Parecía transformada. Su voz sonaba agria y llena de desdén. Yo temblaba. No podía replicar, sino contemplarla tan sólo. Me lanzó una mirada de coquetería por encima de su hombro… ¡Ah, su grácil y níveo cuello, los azules arcos de sus cejas! Su cabeza emergía del rico corpiño como un capullo en flor. El jacinto de sus mejillas impregnaba las palmas de mis manos.

—No te reconozco —dije por fin.

—También a mí me cuesta reconocerme —admitió con momentánea ingenuidad—. Nunca imaginé que pudiera ocultar tantas facetas distintas; creo que tú me has convertido en una mujer, Giovanni Angelos.

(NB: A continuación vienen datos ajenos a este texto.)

(** * Site_Coverage: coordinate parsing, row normalisation and the CSV cache

    A shallow embedding of [server.js]: the data pipeline [parseCoord],
    [findKey], [normalizeRows] and [loadCsvCached], and [requireAuth] with
    the order of the layers.

    - JavaScript numbers are IEEE 754 binary64 values, taken from the
      Standard Library's executable specification [SpecFloat] at precision
      53 and maximal exponent 1024 (round to nearest, ties to even).
    - JavaScript strings are sequences of UTF-16 code units ([list N]).
    - A parsed CSV row is an object; it is kept as an association list in
      the order [Object.keys] enumerates it.
    - [loadCsvCached] runs over an explicit world (the module-level [cache]
      and a trace of the effects performed) and a description of what
      [fs.promises.stat] and [fs.promises.readFile] answer. *)

From Stdlib Require Import ZArith NArith List Bool Lia String Ascii.
From Stdlib Require Import Floats.SpecFloat.
Import ListNotations.

Local Open Scope Z_scope.

(** ** Numbers *)

Definition prec : Z := 53.
Definition emax : Z := 1024.

Definition number : Type := spec_float.

Definition NaN : number := S754_nan.
Definition Infinity : number := S754_infinity false.

(** The Number value of a mathematical integer. *)
Definition num_of_Z (z : Z) : number := binary_normalize prec emax z 0 false.

(** The Number value of the positive ratio [m / d], correctly rounded. *)
Definition num_of_ratio (m d : positive) : number :=
  let '(q, e, l) := SFdiv_core_binary prec emax (Zpos m) 0 (Zpos d) 0 in
  binary_round_aux prec emax false q e l.

Definition num_add : number -> number -> number := SFadd prec emax.
Definition num_mul : number -> number -> number := SFmul prec emax.
Definition num_div : number -> number -> number := SFdiv prec emax.
Definition num_neg : number -> number := SFopp.
Definition Math_abs : number -> number := SFabs.
Definition num_lt : number -> number -> bool := SFltb.
Definition num_le : number -> number -> bool := SFleb.

Definition Number_isNaN (x : number) : bool :=
  match x with S754_nan => true | _ => false end.

Definition Number_isFinite (x : number) : bool :=
  match x with S754_nan | S754_infinity _ => false | _ => true end.

(** The sign bit of a number that is not NaN. *)
Definition signbit (x : number) : bool :=
  match x with
  | S754_zero s | S754_infinity s | S754_finite s _ _ => s
  | S754_nan => false
  end.

(** ** Strings *)

Definition jsstring : Type := list N.

(** An ASCII literal as a sequence of code units. *)
Fixpoint lit (s : string) : jsstring :=
  match s with
  | EmptyString => []
  | String a r => N_of_ascii a :: lit r
  end.

Local Open Scope N_scope.

Definition ch_quote : N := 34.      (* the double quote *)
Definition ch_apos : N := 39.       (* the apostrophe *)
Definition ch_degree : N := 176.    (* U+00B0, the degree sign *)
Definition ch_c9f8 : N := 51704.    (* U+C9F8, the character the source lists *)
Definition ch_space : N := 32.
Definition ch_comma : N := 44.
Definition ch_dot : N := 46.
Definition ch_plus : N := 43.
Definition ch_minus : N := 45.

(** WhiteSpace and LineTerminator code units: what [trim] strips and what
    the regular expression class [\s] matches. *)
Definition isWhite (c : N) : bool :=
  (c =? 9) || (c =? 10) || (c =? 11) || (c =? 12) || (c =? 13) || (c =? 32)
  || (c =? 160) || (c =? 5760) || ((8192 <=? c) && (c <=? 8202))
  || (c =? 8232) || (c =? 8233) || (c =? 8239) || (c =? 8287)
  || (c =? 12288) || (c =? 65279).

Fixpoint trimStart (s : jsstring) : jsstring :=
  match s with
  | [] => []
  | c :: r => if isWhite c then trimStart r else s
  end.

Definition trimEnd (s : jsstring) : jsstring := rev (trimStart (rev s)).

Definition trim (s : jsstring) : jsstring := trimEnd (trimStart s).

Definition isEmpty (s : jsstring) : bool :=
  match s with [] => true | _ => false end.

Fixpoint str_eqb (a b : jsstring) : bool :=
  match a, b with
  | [], [] => true
  | x :: a', y :: b' => (x =? y) && str_eqb a' b'
  | _, _ => false
  end.

(** [toLowerCase] and [toUpperCase] on the letters A-Z and a-z; a code unit
    outside ASCII is left as it is (the Unicode case tables are not part of
    the program; no alias of [normalizeRows] and no hemisphere letter has a
    preimage outside ASCII that these tables would map onto it, the Kelvin
    sign U+212A apart, whose lower case [k] occurs in no alias). *)
Definition lowerUnit (c : N) : N :=
  if (65 <=? c) && (c <=? 90) then c + 32 else c.

Definition upperUnit (c : N) : N :=
  if (97 <=? c) && (c <=? 122) then c - 32 else c.

Definition toLowerCase (s : jsstring) : jsstring := map lowerUnit s.

(** ** String to number: StrDecimalLiteral, [parseFloat] and [Number] *)

Definition isDigit (c : N) : bool := (48 <=? c) && (c <=? 57).

(** The longest run of decimal digits at the head, as digit values. *)
Fixpoint takeDigits (s : jsstring) : list N * jsstring :=
  match s with
  | [] => ([], [])
  | c :: r =>
      if isDigit c
      then let '(ds, rest) := takeDigits r in ((c - 48) :: ds, rest)
      else ([], s)
  end.

Definition digitsValue (base : Z) (ds : list N) : Z :=
  fold_left (fun acc d => (acc * base + Z.of_N d)%Z) ds 0%Z.

(** An optional ExponentPart at the head: its value and what follows; when
    no well-formed exponent is there nothing is consumed. *)
Definition scanExponent (s : jsstring) : Z * jsstring :=
  match s with
  | c :: r =>
      if (c =? 101) || (c =? 69) then
        let '(neg, r') :=
          match r with
          | d :: r1 => if d =? ch_plus then (false, r1)
                       else if d =? ch_minus then (true, r1) else (false, r)
          | [] => (false, r)
          end in
        match takeDigits r' with
        | ([], _) => (0%Z, s)
        | (ds, rest) =>
            ((if neg then - digitsValue 10 ds else digitsValue 10 ds)%Z, rest)
        end
      else (0%Z, s)
  | [] => (0%Z, s)
  end.

(** An unsigned decimal literal: [Infinity], or integer digits, fraction
    digits and a decimal exponent. *)
Inductive udecimal : Type :=
| UInfinity
| UDecimal (int frac : list N) (exp : Z).

Fixpoint stripPrefix (p s : jsstring) : option jsstring :=
  match p, s with
  | [], _ => Some s
  | x :: p', y :: s' => if x =? y then stripPrefix p' s' else None
  | _ :: _, [] => None
  end.
(** * vattenpump: pump controller and sensor reader

    A shallow embedding of the [PumpController] and [SensorReader] classes of
    the repository (src/app.py, with the Tk variant of src/pump_control.py),
    and the properties of them that the specification states.

    Conventions of the embedding:
    - Python [int] is [Z]; Python [float] is IEEE binary64, given by the
      Standard Library's [SpecFloat] at precision 53 and [emax] 1024.
    - A method is a computation in the monad [M]: it reads and updates the
      object's fields and appends to a log of the observable calls it makes
      (GPIO writes, PWM duty cycles, the progress callback, [time.sleep]).
      [print] is not logged.
    - The thread that [start_timer] spawns is a [worker] value kept next to
      the controller; it runs from one [time.sleep(1)] to the next in one
      step, and the caller's methods run in one step each. *)

From Stdlib Require Import ZArith List Bool Lia.
From Stdlib Require Import Floats.SpecFloat.
Import ListNotations.

Open Scope Z_scope.

(** ** The Python primitives the code uses *)

Module Py.

(** The exceptions the modelled expressions can raise. *)
Inductive exception : Type :=
| IndexError
| ZeroDivisionError
| OverflowError
| ValueError.

Definition result (A : Type) : Type := (exception + A)%type.

Definition exception_eqb (a b : exception) : bool :=
  match a, b with
  | IndexError, IndexError
  | ZeroDivisionError, ZeroDivisionError
  | OverflowError, OverflowError
  | ValueError, ValueError => true
  | _, _ => false
  end.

Corrió hacia mí, me cogió con ambas manos de los cabellos, sacudió violentamente mi cabeza y me besó en la boca. De repente me soltó.

—Eres tú quien me ha hecho así —dijo en un murmullo—. Has despertado mis malas cualidades. Pero el despertar no es desagradable. Siento curiosidad por conocerme.

Tomó mi desmayada mano y comenzó a jugar distraídamente con ella, acariciándola con sus suaves dedos.

—Sé bastante de las costumbres occidentales —dijo—. Tú me contaste algunas.